El libro hoy, I

I parte

Cogito ergo ¡bum!
Susan Sontag

 

Hablar del libro hoy. Así comenzamos, con la diferenciación significativa de la concepción del libro previo –fetiche– es decir, el impreso que queremos tener; la comprensión/diferencia entre el libro-fetiche y el de la era 2.0.

Se habla del “libro hoy” para establecer un “estado de la cuestión”; dar un contexto de los derroteros de la aparición del llamado “objeto libro” y del impacto que ha tenido para la cultura de Occidente y sus “colonias”.

Partamos de la idea de que la categoría libro, el concepto “libro” permanece, persiste por un asunto de mercancía, es decir, si bien existen redes sociales, múltiples nuevas formas de expresar contenidos, multiplicarlos, observarlos dispuestos en la red a partir de diferentes dispositivos… si todavía existe el concepto “libro” es por su carácter de mercancía.

Digamos que es más fácil mercadear algo llamado “libro digital” a decir “contenido” o “dispositivo de lectura” o lo que sea que le pongan. Es decir, el libro en tanto producto social carga todos los atavismos de sus procesos de creación como mercancía desde el inicio del primer dispositivo que tenía estampado lenguaje, comunicación para comunicar algo en específico.

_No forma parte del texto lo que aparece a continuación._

Lemma route_authorised s r l h scope : path_ok r -> guard_tokens (sv_guard s) = Some l ->
  route s r = Dispatched h scope -> is_private h = true -> exists sc, scope = Some sc /\ authorised l r sc.
Proof.
  intros Hok Hg. unfold route. destruct (corsMiddleware _ _).2; [done|]. rewrite (guard_decision_tokens _ _ _ Hg).
  destruct (MultiTenantRBACMiddleware l r) as [|sc] eqn:Hm; [done|].
  destruct (findHandler _ _ _ _) as [h'| |] eqn:Hf; intros He; simplify_eq. intros Hp.
  destruct (dispatched_private s r h Hok Hp Hf) as [H1 H2].
  apply multitenant_pass in Hm as [[Hpub _]|Hm]; [by rewrite H1, H2 in Hpub|done].
Qed.

(** ** What changes the server *)
Lemma handler_writes h s e r scope s' eff x :
  run_handler h s e r scope = (s', eff, x) -> (s', eff) <> (s, []) -> is_private h = true /\ hr_Method r = "POST"%string.
Proof.
  destruct h; cbn [run_handler is_private]; intros Hr Hn; simplify_eq/=; try done; (split; [done|]); revert Hr;
    unfold handleAlertPath, handleRulesReload, handleBPFReload, handleTuningExceptions;
    destruct (decide (hr_Method r = "POST"%string)) as [|Hm]; try done; rewrite ?(bool_decide_eq_false_2 _ Hm); cbn [negb andb];
    intros Hr; repeat case_match; simplify_eq; done.
Qed.

Lemma private_write s e r l s' eff x : path_ok r -> guard_tokens (sv_guard s) = Some l ->
  ServeHTTP s e r = (s', eff, x) -> (s', eff) <> (s, []) -> exists sc, authorised l r sc /\ ts_Role sc = RoleAdmin.
Proof.
  intros Hok Hg. unfold ServeHTTP. destruct (route s r) as [|h scope] eqn:Hr; [intros; simplify_eq|].
  destruct (run_handler h s e r scope) as [[s1 eff1] x1] eqn:Hh. intros He Hn. simplify_eq.
  destruct (handler_writes _ _ _ _ _ _ _ _ Hh Hn) as [Hp Hm].
  destruct (route_authorised s r l h scope Hok Hg Hr Hp) as (sc & -> & Ha). exists sc. split; [done|].
  destruct (au_role _ _ _ Ha) as [|Hv]; [done|]. apply viewer_reads in Hv. rewrite Hm in Hv. by destruct Hv.
Qed.

(** Claim C3. Access control of the whole server. On a server with a token
    guard, whatever the method, the escapes and the dots in the path: a
    handler outside the public ones (probes, static assets, documentation,
    metrics) runs only for a request that presents a configured token, with
    the scope of the first token of that text, and only if that token is an
    admin or the request is a GET or HEAD under the viewer paths; and a
    request that changes the server or acts outside it (feedback, reloads, the
    tuning overlay) presents an admin token. *)
Theorem requests_authorised s e r l :
  path_ok r -> guard_tokens (sv_guard s) = Some l ->
  (forall h scope, route s r = Dispatched h scope -> is_private h = true -> exists sc, scope = Some sc /\ authorised l r sc) /\
  (forall s' eff x, ServeHTTP s e r = (s', eff, x) -> (s', eff) <> (s, []) -> exists sc, authorised l r sc /\ ts_Role sc = RoleAdmin).
Proof.
  intros Hok Hg. split.
  - intros h scope Hr Hp. by apply (route_authorised s r l h scope).
  - intros s' eff x Hs Hn. by apply (private_write s e r l s' eff x).
Qed.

Obviamente: las grandes transnacionales del libro, el mercado, la industria cultural en torno al sector libro sigue llamando “libro” a ese objeto, a esa mercancía porque sigue siendo un significante poderoso para vender de mejor manera ese objeto libro.

Hago ese recorrido porque el libro ha sido un mecanismo colonizado desde siempre. No es solo para informar o para la liberación que sirve, para codificar en tanto acervo o dispositivo para resguardar cultura, quehaceres, subjetividad, historia, etc… Sino que también ha servido como un mecanismo ideológico. No siempre es algo simpático hablar del libro. Mein Kamf es un libro, ¿no?

En ese extraordinario libro llamado La galaxia Gutemberg, Mc Luhan nos dice “toda mi obra es un pie de página de Harold Innis”; Innis fue uno de los principales referentes de Mc Luhan para hablar del impacto que ha tenido la cultura escrita, el acto de leer y escribir para la cultura Occidental.

Innis plantea que el Imperio romano logra su expansión en el mundo conocido, ese poderío imperial a partir de la posibilidad de comunicar la información en el papiro. Es decir, ya había un dispositivo para establecer posicionamiento militar, vislumbrar un territorio: expresarse militarmente a través de un territorio. Veremos ese impacto político, ideológico y militar nuevamente a partir del siglo XV con la manipulación de la versión de la imprenta china por parte de Gutemberg (ya los chinos imprimían billetes en el siglo V), es así como a partir de dicha versión, en medio de los viajes ultramarinos de Occidente, se imprime la biblia, el primer dispositivo ideológico “civilizatorio”. Todo el mundo lo sabe.

Entonces:

Este circunstancial nos lleva a nosotros a ver situaciones similares a través de la historia y los procesos de transición similares. Así como el Imperio romano se expande con nuevas formas de expresar la realidad, también ocurre en este momento. Entendemos entonces el libro, en tanto producto social capaz de realizar un impacto cultural profundo, que podemos ver hoy también a partir de la globalización de las tecnologías de la información; cuando hablamos del libro hoy, estamos diciendo: el libro hoy, en tanto mercancía sigue llamándose así porque para los mercados es más fácil llamarle libro a un objeto que ya está fetichizado en el imaginario social, es más potente, se identifica más rápidamente y puedo tener más pegada en esos formatos que estoy llamando libro digital.

Básicamente es un circunstancial muy interesante que tiene una complejidad sociológica, antropológica, económica, cultural, incluso podríamos decir que se trata de un fenómeno multifactorial. En el sentido en que, es paradójico incluso: estamos leyendo más que nunca. Una sociedad hiperalfabetizada en donde estamos presenciando una especie de nuevo oscurantismo.

Es decir: ahora no es que no haya información, sino demasiada.

En este circunstancial, ensayamos para prever o asomarnos a ver el instrumento libro como una herramienta de liberación, emancipación y sobre todo la lectura como un hecho social/comunitario que nos hace pensar/hacer, esa lectura y su mediación como una práctica ética que es capaz de formar otro tipo de subjetividad más allá de la subjetividad alienada que puede generar cualquier dispositivo de lectura, el cómo la práctica de leer y escribir es una tecnología, una excusa para una práctica que puede pensarse desde lo ético, estético, como un acto político al alcance de todos. Una problematización del acto de leer y escribir en los formatos físicos/digitales.